▶ [Goal of the exercise]:
Return the run of lines below that opens with the line containing "and [.pdf_1], not [.pdf] and [_1.pdf]. *)" and closes with the line containing "(** X1: a file", keeping each one exact.

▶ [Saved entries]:
_ _ _ _ _

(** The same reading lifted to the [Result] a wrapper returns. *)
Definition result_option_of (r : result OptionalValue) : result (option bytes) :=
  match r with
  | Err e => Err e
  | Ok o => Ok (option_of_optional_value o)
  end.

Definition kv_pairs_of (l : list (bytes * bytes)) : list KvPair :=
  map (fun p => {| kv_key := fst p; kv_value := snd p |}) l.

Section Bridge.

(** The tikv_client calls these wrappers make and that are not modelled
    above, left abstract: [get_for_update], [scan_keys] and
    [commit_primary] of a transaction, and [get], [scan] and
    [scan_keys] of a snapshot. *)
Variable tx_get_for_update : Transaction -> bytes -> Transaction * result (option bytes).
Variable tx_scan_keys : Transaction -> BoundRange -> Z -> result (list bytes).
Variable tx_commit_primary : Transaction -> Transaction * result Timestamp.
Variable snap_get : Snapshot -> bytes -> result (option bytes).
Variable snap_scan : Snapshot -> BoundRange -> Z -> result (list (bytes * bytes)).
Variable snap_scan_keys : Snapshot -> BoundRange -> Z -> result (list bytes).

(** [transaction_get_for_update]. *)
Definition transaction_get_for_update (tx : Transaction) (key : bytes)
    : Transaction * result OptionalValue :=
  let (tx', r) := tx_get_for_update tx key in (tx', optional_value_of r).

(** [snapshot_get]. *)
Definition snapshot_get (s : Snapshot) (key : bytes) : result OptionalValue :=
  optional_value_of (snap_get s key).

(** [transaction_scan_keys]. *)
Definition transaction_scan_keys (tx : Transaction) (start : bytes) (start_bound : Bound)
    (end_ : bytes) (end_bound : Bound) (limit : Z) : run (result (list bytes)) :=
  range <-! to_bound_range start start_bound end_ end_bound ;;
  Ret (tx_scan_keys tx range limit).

_ _ _ _ _

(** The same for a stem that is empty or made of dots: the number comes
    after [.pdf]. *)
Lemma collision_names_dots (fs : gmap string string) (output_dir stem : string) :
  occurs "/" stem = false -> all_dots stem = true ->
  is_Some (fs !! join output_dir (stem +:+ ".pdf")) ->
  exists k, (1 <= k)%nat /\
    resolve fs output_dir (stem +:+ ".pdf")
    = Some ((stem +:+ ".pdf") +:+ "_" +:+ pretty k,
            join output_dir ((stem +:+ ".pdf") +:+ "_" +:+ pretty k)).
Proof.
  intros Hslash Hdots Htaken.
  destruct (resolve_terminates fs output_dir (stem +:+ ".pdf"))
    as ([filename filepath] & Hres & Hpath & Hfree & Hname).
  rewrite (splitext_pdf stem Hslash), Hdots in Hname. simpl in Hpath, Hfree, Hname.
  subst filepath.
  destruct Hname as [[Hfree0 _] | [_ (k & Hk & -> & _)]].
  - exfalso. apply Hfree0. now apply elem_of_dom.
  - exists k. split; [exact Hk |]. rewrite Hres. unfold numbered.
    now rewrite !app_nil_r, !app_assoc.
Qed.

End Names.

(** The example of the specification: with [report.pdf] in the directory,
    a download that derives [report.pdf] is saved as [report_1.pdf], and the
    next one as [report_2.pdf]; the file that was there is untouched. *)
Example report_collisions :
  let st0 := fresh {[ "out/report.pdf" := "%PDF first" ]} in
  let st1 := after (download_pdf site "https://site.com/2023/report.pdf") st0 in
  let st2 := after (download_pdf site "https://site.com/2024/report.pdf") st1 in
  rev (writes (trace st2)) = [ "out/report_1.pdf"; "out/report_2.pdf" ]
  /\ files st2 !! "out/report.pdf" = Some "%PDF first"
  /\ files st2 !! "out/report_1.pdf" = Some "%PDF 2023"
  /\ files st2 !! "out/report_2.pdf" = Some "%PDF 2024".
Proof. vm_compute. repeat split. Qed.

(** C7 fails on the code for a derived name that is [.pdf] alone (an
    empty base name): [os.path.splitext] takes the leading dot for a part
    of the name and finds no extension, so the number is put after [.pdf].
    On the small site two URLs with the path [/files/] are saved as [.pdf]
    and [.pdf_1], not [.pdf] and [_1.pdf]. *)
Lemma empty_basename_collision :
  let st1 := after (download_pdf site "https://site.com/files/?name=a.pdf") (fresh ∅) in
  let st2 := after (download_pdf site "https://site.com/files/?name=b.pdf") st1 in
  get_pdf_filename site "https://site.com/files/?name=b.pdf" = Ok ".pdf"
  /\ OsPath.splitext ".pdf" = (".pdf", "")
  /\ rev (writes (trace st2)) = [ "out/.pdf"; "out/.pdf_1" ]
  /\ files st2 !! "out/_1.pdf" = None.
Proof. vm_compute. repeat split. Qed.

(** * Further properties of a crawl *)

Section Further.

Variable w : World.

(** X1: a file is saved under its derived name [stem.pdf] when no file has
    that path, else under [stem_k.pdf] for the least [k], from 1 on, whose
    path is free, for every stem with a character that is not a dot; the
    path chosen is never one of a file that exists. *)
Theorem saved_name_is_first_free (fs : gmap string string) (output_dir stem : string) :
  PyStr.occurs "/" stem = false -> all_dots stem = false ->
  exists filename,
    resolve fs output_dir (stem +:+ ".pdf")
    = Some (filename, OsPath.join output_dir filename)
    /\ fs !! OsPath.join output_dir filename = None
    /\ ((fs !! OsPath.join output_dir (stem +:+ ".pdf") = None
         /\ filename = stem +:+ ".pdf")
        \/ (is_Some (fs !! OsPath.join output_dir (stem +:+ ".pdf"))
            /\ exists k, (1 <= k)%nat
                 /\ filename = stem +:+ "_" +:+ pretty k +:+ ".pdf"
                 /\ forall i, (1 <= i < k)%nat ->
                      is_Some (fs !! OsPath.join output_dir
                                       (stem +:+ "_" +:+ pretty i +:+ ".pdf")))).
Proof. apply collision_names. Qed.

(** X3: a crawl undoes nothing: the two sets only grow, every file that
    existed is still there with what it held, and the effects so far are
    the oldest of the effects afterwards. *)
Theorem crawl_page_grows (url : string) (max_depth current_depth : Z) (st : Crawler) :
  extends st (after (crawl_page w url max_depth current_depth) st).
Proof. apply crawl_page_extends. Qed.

_ _ _ _ _

▶ [Response area]:
    and [.pdf_1], not [.pdf] and [_1.pdf]. *)
Lemma empty_basename_collision :
  let st1 := after (download_pdf site "https://site.com/files/?name=a.pdf") (fresh ∅) in
  let st2 := after (download_pdf site "https://site.com/files/?name=b.pdf") st1 in
  get_pdf_filename site "https://site.com/files/?name=b.pdf" = Ok ".pdf"
  /\ OsPath.splitext ".pdf" = (".pdf", "")
  /\ rev (writes (trace st2)) = [ "out/.pdf"; "out/.pdf_1" ]
  /\ files st2 !! "out/_1.pdf" = None.
Proof. vm_compute. repeat split. Qed.

(** * Further properties of a crawl *)

Section Further.

Variable w : World.

(** X1: a file is saved under its derived name [stem.pdf] when no file has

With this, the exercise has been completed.